**Assignment:**
Your task is to copy every line of the records below that contains "them".

**Data for the task:**
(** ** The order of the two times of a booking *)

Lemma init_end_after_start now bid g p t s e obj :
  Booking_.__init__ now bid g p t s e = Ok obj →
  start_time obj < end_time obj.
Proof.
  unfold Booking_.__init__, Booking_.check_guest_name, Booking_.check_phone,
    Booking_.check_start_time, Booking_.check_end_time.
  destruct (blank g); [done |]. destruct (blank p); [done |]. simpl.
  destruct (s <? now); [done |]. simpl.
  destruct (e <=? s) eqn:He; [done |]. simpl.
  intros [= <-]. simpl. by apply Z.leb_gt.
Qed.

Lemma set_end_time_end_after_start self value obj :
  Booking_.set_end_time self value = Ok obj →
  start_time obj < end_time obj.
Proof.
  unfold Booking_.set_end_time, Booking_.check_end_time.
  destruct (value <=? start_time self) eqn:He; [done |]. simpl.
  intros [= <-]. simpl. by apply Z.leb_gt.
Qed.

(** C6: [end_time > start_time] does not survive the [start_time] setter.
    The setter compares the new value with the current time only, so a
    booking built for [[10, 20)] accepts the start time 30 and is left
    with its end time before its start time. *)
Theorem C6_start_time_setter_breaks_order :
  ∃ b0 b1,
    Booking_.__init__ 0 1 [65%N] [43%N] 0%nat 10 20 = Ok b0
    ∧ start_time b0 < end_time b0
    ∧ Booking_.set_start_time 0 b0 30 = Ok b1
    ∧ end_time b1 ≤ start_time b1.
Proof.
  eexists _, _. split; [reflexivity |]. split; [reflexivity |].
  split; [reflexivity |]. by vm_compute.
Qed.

--

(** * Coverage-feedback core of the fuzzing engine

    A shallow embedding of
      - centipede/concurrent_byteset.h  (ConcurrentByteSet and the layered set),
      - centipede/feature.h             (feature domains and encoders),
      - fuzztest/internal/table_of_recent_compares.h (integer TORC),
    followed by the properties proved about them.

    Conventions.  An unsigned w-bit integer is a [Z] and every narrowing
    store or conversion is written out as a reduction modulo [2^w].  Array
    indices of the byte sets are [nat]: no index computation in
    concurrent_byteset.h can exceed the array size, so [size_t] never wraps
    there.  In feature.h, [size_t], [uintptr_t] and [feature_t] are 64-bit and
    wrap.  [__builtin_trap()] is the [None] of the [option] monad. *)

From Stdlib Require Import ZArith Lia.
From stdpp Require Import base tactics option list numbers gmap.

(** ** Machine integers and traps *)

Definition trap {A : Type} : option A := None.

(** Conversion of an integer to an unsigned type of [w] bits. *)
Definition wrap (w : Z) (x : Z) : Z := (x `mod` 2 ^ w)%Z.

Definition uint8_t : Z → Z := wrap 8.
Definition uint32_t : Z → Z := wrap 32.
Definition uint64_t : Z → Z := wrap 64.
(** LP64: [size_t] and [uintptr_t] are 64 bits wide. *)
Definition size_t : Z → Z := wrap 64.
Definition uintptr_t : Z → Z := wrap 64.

* * *

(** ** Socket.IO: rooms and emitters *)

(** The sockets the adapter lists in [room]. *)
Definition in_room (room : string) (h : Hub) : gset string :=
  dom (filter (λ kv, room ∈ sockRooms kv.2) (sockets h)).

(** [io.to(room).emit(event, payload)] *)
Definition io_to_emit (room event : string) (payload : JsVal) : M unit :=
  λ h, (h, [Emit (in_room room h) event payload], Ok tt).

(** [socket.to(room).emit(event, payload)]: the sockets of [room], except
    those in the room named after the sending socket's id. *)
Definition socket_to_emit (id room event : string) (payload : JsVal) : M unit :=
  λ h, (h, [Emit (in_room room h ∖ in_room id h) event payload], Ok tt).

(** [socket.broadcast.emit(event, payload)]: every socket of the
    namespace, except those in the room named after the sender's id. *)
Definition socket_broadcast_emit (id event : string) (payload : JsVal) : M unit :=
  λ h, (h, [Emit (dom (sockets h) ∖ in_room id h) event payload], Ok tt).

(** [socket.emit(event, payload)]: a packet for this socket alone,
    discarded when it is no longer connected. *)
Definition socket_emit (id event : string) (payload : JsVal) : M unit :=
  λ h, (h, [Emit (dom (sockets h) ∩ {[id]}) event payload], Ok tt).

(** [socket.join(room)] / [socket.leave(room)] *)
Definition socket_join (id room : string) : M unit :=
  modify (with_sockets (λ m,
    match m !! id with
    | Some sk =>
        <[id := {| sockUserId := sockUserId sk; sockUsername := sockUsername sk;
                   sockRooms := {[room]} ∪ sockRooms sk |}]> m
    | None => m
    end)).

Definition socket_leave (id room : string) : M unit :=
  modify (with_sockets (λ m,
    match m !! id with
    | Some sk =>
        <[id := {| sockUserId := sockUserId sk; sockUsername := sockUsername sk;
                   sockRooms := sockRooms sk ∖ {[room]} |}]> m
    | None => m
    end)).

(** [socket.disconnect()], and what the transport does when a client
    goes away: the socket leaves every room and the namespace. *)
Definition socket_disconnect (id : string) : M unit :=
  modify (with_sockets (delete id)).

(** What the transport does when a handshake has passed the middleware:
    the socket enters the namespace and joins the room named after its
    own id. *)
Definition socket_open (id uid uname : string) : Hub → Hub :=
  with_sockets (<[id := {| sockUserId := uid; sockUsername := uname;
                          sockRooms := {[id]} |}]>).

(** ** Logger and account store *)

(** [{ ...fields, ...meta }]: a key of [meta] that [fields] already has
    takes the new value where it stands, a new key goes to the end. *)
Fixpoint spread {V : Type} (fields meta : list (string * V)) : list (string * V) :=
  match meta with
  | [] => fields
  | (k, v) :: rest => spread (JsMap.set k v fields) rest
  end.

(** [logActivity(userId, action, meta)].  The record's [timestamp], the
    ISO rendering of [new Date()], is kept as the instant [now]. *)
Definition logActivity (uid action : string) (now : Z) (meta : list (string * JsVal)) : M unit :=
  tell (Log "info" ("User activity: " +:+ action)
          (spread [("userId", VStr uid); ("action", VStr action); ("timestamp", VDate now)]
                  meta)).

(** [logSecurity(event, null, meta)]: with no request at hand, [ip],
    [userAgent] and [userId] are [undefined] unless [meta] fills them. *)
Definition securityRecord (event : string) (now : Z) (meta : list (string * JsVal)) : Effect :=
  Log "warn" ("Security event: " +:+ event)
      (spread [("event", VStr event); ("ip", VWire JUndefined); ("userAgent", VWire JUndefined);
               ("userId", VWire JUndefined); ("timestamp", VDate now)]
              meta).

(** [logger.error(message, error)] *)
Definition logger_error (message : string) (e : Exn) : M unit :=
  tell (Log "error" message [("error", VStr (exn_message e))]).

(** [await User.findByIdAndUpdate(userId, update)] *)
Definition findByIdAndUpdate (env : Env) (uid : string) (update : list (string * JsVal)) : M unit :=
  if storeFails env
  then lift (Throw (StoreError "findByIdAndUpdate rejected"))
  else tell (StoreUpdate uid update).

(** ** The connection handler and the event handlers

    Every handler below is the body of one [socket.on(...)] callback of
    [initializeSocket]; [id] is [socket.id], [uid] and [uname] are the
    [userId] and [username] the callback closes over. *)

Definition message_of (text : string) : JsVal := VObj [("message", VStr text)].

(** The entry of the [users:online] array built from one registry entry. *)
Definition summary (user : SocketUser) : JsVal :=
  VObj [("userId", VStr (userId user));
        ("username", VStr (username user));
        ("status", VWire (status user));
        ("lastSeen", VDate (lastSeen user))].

**Solved problem:**
    followed by the properties proved about them.
    [userAgent] and [userId] are [undefined] unless [meta] fills them. *)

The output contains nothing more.